14. The method of claim 7, wherein the one or more osteoinductive agents is selected from from the group consisting of one or more BMPs, one or more VEGFs, one or more CTGFs, osteoprotegerin, periostin, one or more TGF-.beta.s, and any combination thereof.

15. The method of claim 7, wherein the one or more osteoinductive agents are provided as therapeutic polynucleotides.

16. The method of claim 7, wherein the one or more osteoinductive agents are provided as therapeutic polypeptides.

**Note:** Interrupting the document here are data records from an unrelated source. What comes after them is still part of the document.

(** * Timeline reconstruction and deterministic anomaly engine

    A shallow embedding of [src/analysis/anomaly_analysis.py] and
    [src/timeline/timeline_builder.py], followed by the properties of the
    timeline merger, the anomaly rule battery, the severity classifier and
    the report writer.

    Conventions of the embedding:
    - a Python [dict] with string keys is a [gmap string value];
    - a [dict] whose iteration order matters ([evidence_data], a [Counter])
      is an association list in insertion order;
    - a Python exception is the [Raise] branch of [result];
    - a Python [str] is held as its UTF-8 bytes, which compare as its
      characters do. *)

From Stdlib Require Import ZArith List String Ascii Bool Lia Permutation.
From stdpp Require Import gmap strings list fin_maps pretty sorting.

Local Open Scope string_scope.
Local Open Scope list_scope.
Local Open Scope Z_scope.

(** ** Python values, exceptions and the builtins the program relies on *)

Module Py.

Inductive exn := TypeError | KeyError | ValueError | AttributeError.

Inductive result (A : Type) :=
| Ok (a : A)
| Raise (e : exn).
Arguments Ok {A} a.
Arguments Raise {A} e.

#[global] Instance result_ret : MRet result := λ A a, Ok a.
#[global] Instance result_bind : MBind result := λ A B f m,
  match m with
  | Ok a => f a
  | Raise e => Raise e
  end.

(** [datetime.datetime], naive, at the resolution of one second (the only
    instants the format [%Y-%m-%d %H:%M:%S] produces). *)
Record datetime := mkdt {
  year : Z; month : Z; day : Z; hour : Z; minute : Z; second : Z }.

(** The values a field of a record can hold: what [json.load] yields for
    scalars, and the [datetime] the normalizer stores. *)
Inductive value :=
| VNone
| VBool (b : bool)
| VInt (n : Z)
| VStr (s : string)
| VDatetime (d : datetime).

#[global] Instance datetime_eq_dec : EqDecision datetime.
Proof. solve_decision. Defined.
#[global] Instance value_eq_dec : EqDecision value.
Proof. solve_decision. Defined.

(** *** Dictionaries

    An evidence record, a normalized record, a timeline event and an
    anomaly are all plain [dict]s with string keys. *)
Abbreviation record := (gmap string value).

(** [d.get(k, default)] and [d[k]] *)
Definition get (d : record) (k : string) (dflt : value) : value :=
  default dflt (d !! k).
Definition getitem (d : record) (k : string) : result value :=
  match d !! k with
  | Some v => Ok v
  | None => Raise KeyError
  end.

(** *** Calendar arithmetic of [datetime] *)

Definition is_leap (y : Z) : bool :=
  (y mod 4 =? 0) && (negb (y mod 100 =? 0) || (y mod 400 =? 0)).

Definition days_in_month (y m : Z) : Z :=
  if m =? 2 then (if is_leap y then 29 else 28)
  else if (m =? 4) || (m =? 6) || (m =? 9) || (m =? 11) then 30
  else 31.

Definition days_before_year (y : Z) : Z :=
  let p := y - 1 in p * 365 + p / 4 - p / 100 + p / 400.

Definition days_before_month (y m : Z) : Z :=
  nth (Z.to_nat (m - 1)) [0; 31; 59; 90; 120; 151; 181; 212; 243; 273; 304; 334] 0
  + (if (2 <? m) && is_leap y then 1 else 0).

Definition toordinal (d : datetime) : Z :=
  days_before_year (year d) + days_before_month (year d) (month d) + day d.

(** Seconds since the start of day one of year one; two datetimes compare
    as these numbers do, and their difference is the [timedelta]. *)
Definition to_seconds (d : datetime) : Z :=
  toordinal d * 86400 + hour d * 3600 + minute d * 60 + second d.

(** The checks of the [datetime] constructor. *)
Definition datetime_ok (d : datetime) : bool :=
  (1 <=? year d) && (year d <=? 9999)
  && (1 <=? month d) && (month d <=? 12)
  && (1 <=? day d) && (day d <=? days_in_month (year d) (month d))
  && (0 <=? hour d) && (hour d <=? 23)
  && (0 <=? minute d) && (minute d <=? 59)
  && (0 <=? second d) && (second d <=? 59).

Definition datetime_min : datetime := mkdt 1 1 1 0 0 0.

(** [a - b] is a [timedelta], held as its [total_seconds()]. *)
Definition timedelta := Z.
Definition datetime_sub (a b : datetime) : timedelta := to_seconds a - to_seconds b.
Definition total_seconds (t : timedelta) : Z := t.
Definition days (t : timedelta) : Z := t / 86400.

(** *** [datetime.strptime(s, "%Y-%m-%d %H:%M:%S")]

    The library turns the format into the regular expression
    [(\d\d\d\d)-(1[0-2]|0[1-9]|[1-9])-(3[01]|[12]\d|0[1-9]|[1-9]| [1-9])\s+
     (2[0-3]|[0-1]\d|\d):([0-5]\d|\d):(6[0-1]|[0-5]\d|\d)],
    takes its first match at the start of the text, refuses text left over
    and then builds the [datetime], which checks the ranges. A matcher is
    the list of its matches in backtracking order. *)

(** The characters of a text: the code points its UTF-8 bytes encode. *)
Definition code (c : ascii) : Z := Z.of_N (N_of_ascii c).

Fixpoint utf8_decode (s : list ascii) : list Z :=
  match s with
  | [] => []
  | c :: r =>
      let b := code c in
      if b <? 192 then b :: utf8_decode r
      else
        match r with
        | [] => [b]
        | c1 :: r1 =>
            if b <? 224 then
              ((b - 192) * 64 + (code c1 - 128)) :: utf8_decode r1
            else
              match r1 with
              | [] => [b]
              | c2 :: r2 =>
                  if b <? 240 then
                    ((b - 224) * 4096 + (code c1 - 128) * 64 + (code c2 - 128))
                      :: utf8_decode r2
                  else
                    match r2 with
                    | [] => [b]
                    | c3 :: r3 =>
                        ((b - 240) * 262144 + (code c1 - 128) * 4096
                         + (code c2 - 128) * 64 + (code c3 - 128))
                          :: utf8_decode r3
                    end
              end
        end
  end.

Definition chars (s : string) : list Z := utf8_decode (list_ascii_of_string s).
(** * AudioRecorder: a shallow embedding of the expense-tracker audio widget

    The development follows [src/components/expenses/AudioRecorder.tsx] and
    the [uploadExpenseFile] wrapper of [src/services/api.ts].

    - [JsNum]      : the JavaScript numbers the widget computes with.
    - [Waveform]   : the envelope loop of [visualizeAudio] and the canvas.
    - [Widget]     : the component state (hooks, refs), the browser objects
                     it touches, one function per handler, and the event
                     loop that runs them.
    - [Examples]   : concrete inputs and the states they lead to.
    - [Screen]     : what the component renders, and the events the
                     rendered controls offer.
    - the remaining sections state and prove the properties.

    Numbers.  A JavaScript number is an IEEE double.  Every finite double is
    a rational and the comparisons [<] and [>] on doubles are exact, so a
    finite number is a [Q]; the two infinities and NaN are kept apart since
    [undefined] converts to NaN and a comparison with NaN is false.
    Arithmetic is exact: the rounding of [+], [*] and [/] and the sign of
    zero are not part of the model. *)

From Stdlib Require Import QArith Qreduction Lqa Lia ZArith Arith List String Bool.
Import ListNotations.

(* ================================================================== *)
(** ** JavaScript numbers *)

Module JsNum.

Inductive num : Type :=
| Fin (q : Q)
| PInf
| NInf
| NaN.

Definition of_nat (n : nat) : num := Fin (inject_Z (Z.of_nat n)).

Definition zero : num := Fin 0.
Definition one : num := Fin 1.

(** [x < y] on rationals, as a boolean. *)
Definition Qltb (x y : Q) : bool :=
  (Qnum x * QDen y <? Qnum y * QDen x)%Z.

(** [a < b]: false as soon as one side is NaN. *)
Definition lt (a b : num) : bool :=
  match a, b with
  | NaN, _ | _, NaN => false
  | Fin x, Fin y => Qltb x y
  | NInf, NInf => false
  | NInf, _ => true
  | _, NInf => false
  | PInf, _ => false
  | Fin _, PInf => true
  end.

(** [a > b] is [b < a]. *)
Definition gt (a b : num) : bool := lt b a.

Definition inf_of_sign (c : comparison) : num :=
  match c with
  | Gt => PInf
  | Lt => NInf
  | Eq => NaN
  end.

Definition sign (a : num) : comparison :=
  match a with
  | Fin q => (q ?= 0)%Q
  | PInf => Gt
  | NInf => Lt
  | NaN => Eq
  end.

Definition mul_sign (c d : comparison) : comparison :=
  match c, d with
  | Eq, _ | _, Eq => Eq
  | Gt, Gt | Lt, Lt => Gt
  | _, _ => Lt
  end.

Definition add (a b : num) : num :=
  match a, b with
  | NaN, _ | _, NaN => NaN
  | Fin x, Fin y => Fin (Qred (x + y))
  | PInf, NInf | NInf, PInf => NaN
  | PInf, _ | _, PInf => PInf
  | NInf, _ | _, NInf => NInf
  end.

Definition mul (a b : num) : num :=
  match a, b with
  | NaN, _ | _, NaN => NaN
  | Fin x, Fin y => Fin (Qred (x * y))
  | _, _ => inf_of_sign (mul_sign (sign a) (sign b))
  end.

(** Division; a zero divisor is the positive zero. *)
Definition div (a b : num) : num :=
  match a, b with
  | NaN, _ | _, NaN => NaN
  | Fin x, Fin y =>
      if Qeq_bool y 0 then inf_of_sign (x ?= 0)%Q
      else Fin (Qred (x / y))
  | Fin _, _ => Fin 0
  | _, Fin y => if Qltb y 0 then inf_of_sign (mul_sign (sign a) Lt)
                else inf_of_sign (sign a)
  | _, _ => NaN
  end.

(** [ToNumber] of the result of an indexed read: [undefined] is NaN. *)
Definition ToNumber (v : option num) : num :=
  match v with
  | Some x => x
  | None => NaN
  end.

(** Numerically the same number. *)
Definition same (a b : num) : Prop :=
  match a, b with
  | Fin x, Fin y => x == y
  | PInf, PInf | NInf, NInf | NaN, NaN => True
  | _, _ => False
  end.

Definition finite (a : num) : Prop :=
  match a with
  | Fin _ => True
  | _ => False
  end.

(** A finite number within the rational bounds [lo] and [hi]. *)
Definition within (lo hi : Q) (a : num) : Prop :=
  match a with
  | Fin q => lo <= q /\ q <= hi
  | _ => False
  end.

End JsNum.

Import JsNum.

(* ================================================================== *)
(** ** The waveform renderer *)

Module Waveform.

(** The two colours of [theme.colors] the renderer uses, by name. *)
Inductive ThemeColor : Type :=
| waveformBackground
| waveform.

(** The calls the widget makes on a 2D drawing context. *)
Inductive DrawCmd : Type :=
| SetFillStyle (c : ThemeColor)
| FillRect (x y w h : nat)
| ClearRect (x y w h : nat)
| SetLineWidth (w : nat)
| SetStrokeStyle (c : ThemeColor)
| BeginPath
| MoveTo (x : nat) (y : num)
| LineTo (x : nat) (y : num)
| Stroke.

(** A canvas element: its size attributes and, when [getContext('2d')]
    answers, the calls made on the context so far. *)
Record Canvas : Type := mkCanvas {
  width : nat;
  height : nat;
  context2d : option (list DrawCmd)
}.

(** The decoded audio: the samples of channel 0 and the other channels. *)
Record AudioBuffer : Type := mkAudioBuffer {
  channel0 : list num;
  otherChannels : list (list num)
}.

Definition getChannelData0 (b : AudioBuffer) : list num := channel0 b.

(** [Math.ceil(n / w)] for array length [n] and canvas width [w >= 1].
    With [w = 0] the quotient is infinite or NaN in the source and the
    column loop does not run; the value here is then never used. *)
Definition ceil_div (n w : nat) : nat :=
  if n mod w =? 0 then n / w else S (n / w).

(** One turn of the inner loop: read [channelData[i*step + j]] and
    update the running pair. *)
Definition scan_datum (channelData : list num) (i step : nat)
           (mm : num * num) (j : nat) : num * num :=
  let datum := nth_error channelData (i * step + j) in
  let min := if lt (ToNumber datum) (fst mm) then ToNumber datum else fst mm in
  let max := if gt (ToNumber datum) (snd mm) then ToNumber datum else snd mm in
  (min, max).

(** The inner loop [for (j = 0; j < step; j++)] from [min = 1.0],
    [max = -1.0]. *)
Definition column (channelData : list num) (step i : nat) : num * num :=
  fold_left (scan_datum channelData i step) (seq 0 step) (Fin 1, Fin (-1)).
(** [setDate(getDate() + 1)] is one day later. *)
Lemma addDays_1 t : JSDate.addDays 1 t = t + JSDate.msPerDay.
Proof.
  unfold JSDate.addDays.
  pose proof (civil_month_day_range (JSDate.Day t)) as Hr.
  pose proof (days_from_civil_of_days (JSDate.Day t)) as Hd.
  destruct (JSDate.civil_from_days (JSDate.Day t)) as [[y m] d].
  replace (m - 1) with (m - 1 + 12 * 0) by lia.
  rewrite MakeDay_in_year by lia.
  rewrite (days_from_civil_day (y + 0) m (d + 1)).
  rewrite (days_from_civil_day y m d) in Hd. replace (y + 0) with y by lia.
  unfold JSDate.MakeDate, JSDate.Day, JSDate.TimeWithinDay, JSDate.msPerDay in *.
  div_lia.
Qed.

(** 2024-02-29T00:00Z, twelve months on, is 2025-03-01T00:00Z. *)
Example addMonths_leap_day : JSDate.addMonths 12 1709164800000 = 1740787200000.
Proof. reflexivity. Qed.

(** 2023-11-14T22:13:20Z, twelve months on, is 2024-11-14T22:13:20Z. *)
Example addMonths_plain_day : JSDate.addMonths 12 1700000000000 = 1731622400000.
Proof. reflexivity. Qed.

Example civil_of_epoch : JSDate.civil_from_days 0 = (1970, 1, 1).
Proof. reflexivity. Qed.

(** ** The request monad *)

Lemma bind_ret {A B} (a : A) (k : A -> M B) st : bind (ret a) k st = k a st.
Proof. reflexivity. Qed.

Lemma bind_throw {A B} e (k : A -> M B) st : bind (throw e) k st = (st, Throw e).
Proof. reflexivity. Qed.

Lemma bind_ret_r {A} (m : M A) st : bind m ret st = m st.
Proof. unfold bind, ret. by destruct (m st) as [st' [a|e]]. Qed.
(** X14. Once mounted, after any sequence of events, the document shows the
    mode of the component: [data-mode] holds it, the class [light] is
    absent, the class [dark] is present exactly when the resolved mode
    (the OS preference for [system], the mode itself otherwise) is dark;
    and every other class of the document is as it was found. *)
Theorem document_reflects_mode (b : browser) (evs : list event) :
  mounted (run_events b evs) = true →
  data_mode (page (run_events b evs)) = Some (mode_string (mode (run_events b evs)))
  ∧ ("light" ∉ classList (page (run_events b evs)))
  ∧ (("dark" ∈ classList (page (run_events b evs)))
     ↔ (resolvedMode (mode (run_events b evs))
          (prefers_dark (page (run_events b evs))) = dark))
  ∧ ∀ c, c ≠ "dark" → c ≠ "light" →
         c ∈ classList (page (run_events b evs)) ↔ c ∈ classList b.
Proof.
  intros Hm. destruct (run_events_theme_invariant b evs) as [Hset Hother].
  destruct (Hset Hm) as (_ & Hattr & Hlight & Hdark). by split_and!.
Qed.

Lemma document_reflects_mode_witness :
  let b := {| localStorage := ∅; classList := {["light"; "no-js"]};
              data_mode := None; prefers_dark := true |} in
  let evs := [Mount; Click; Click; ColorSchemeChange false; Click] in
  data_mode (page (run_events b evs)) = Some (mode_string (mode (run_events b evs)))
  ∧ ("light" ∉ classList (page (run_events b evs)))
  ∧ (("dark" ∈ classList (page (run_events b evs)))
     ↔ (resolvedMode (mode (run_events b evs))
          (prefers_dark (page (run_events b evs))) = dark))
  ∧ ∀ c, c ≠ "dark" → c ≠ "light" →
         c ∈ classList (page (run_events b evs)) ↔ c ∈ classList b.
Proof.
  intros b evs. apply (document_reflects_mode b evs). reflexivity.
Defined.

(** X15. Three clicks on the mounted control bring back not only the mode
    but the whole state: store, class list and [data-mode] attribute are
    what they were before the first click. *)
Theorem three_clicks_restore_state (b : browser) (evs : list event) :
  mounted (run_events b evs) = true →
  step (step (step (run_events b evs) Click) Click) Click = run_events b evs.
Proof.
  intros Hm. destruct (run_events_theme_invariant b evs) as [Hset _].
  specialize (Hset Hm). destruct (run_events b evs) as [m mt pg].
  cbn [mounted] in Hm. subst mt.
  assert (Hthree : ∀ m1 m2 : ColorSchemePreference,
            next_mode m = Some m1 → next_mode m1 = Some m2 → next_mode m2 = Some m →
            step (step (step {| mode := m; mounted := true; page := pg |} Click) Click) Click
            = {| mode := m; mounted := true; page := pg |}).
  { intros m1 m2 H1 H2 H3.
    rewrite (step_click {| mode := m; mounted := true; page := pg |} m1) by done.
    cbn [page].
    rewrite (step_click {| mode := m1; mounted := true; page := applyTheme m1 pg |} m2)
      by done.
    cbn [page]. rewrite (step_click _ m) by done.
    cbn [page]. rewrite !applyTheme_absorb. by rewrite (applyTheme_settled_id m true pg). }
  destruct m; [apply (Hthree dark light)|apply (Hthree light system)
              |apply (Hthree system dark)]; reflexivity.
Qed.

Lemma three_clicks_restore_state_witness :
  step (step (step (run_events fresh [Mount; Click]) Click) Click) Click
  = run_events fresh [Mount; Click].
Proof.
  apply (three_clicks_restore_state fresh [Mount; Click]). reflexivity.
Defined.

17. The method of claim 16, wherein the therapeutic polypeptides are administered as mature polypeptides.

18. The method of claim 1, wherein the osteoinductive formulation comprises a sustained-release formulation.

19. The method of claim 7, wherein the osteoinductive formulation further comprises one or more antibiotics.

20. The method of claim 7, wherein the osteoinductive formulation further comprises demineralized bone matrix.

21. The method of claim 7, wherein the osteoinductive formulation further comprises bone marrow aspirate.

22. The method of claim 7, wherein the osteoinductive formulation further comprises bone marrow concentrate.

23. The method of claim 7, wherein the osteoinductive formulation further comprises one or more immunosuppressives.

24. The method of claim 7, wherein the osteoinductive formulation further comprises a carrier.

25. The method of claim 24, wherein the carrier is collagen.

26. The method of claim 25, wherein the collagen is recombinantly produced collagen.

27. The method of claim 1, wherein the one or more necrotic bones are selected from from the group consisting of the femur, the humerus, the body of the talus, and the navicular bone

28. A kit comprising a femoral core cap device for implantation and an osteoinductive formulation comprising at least one osteoinductive agent.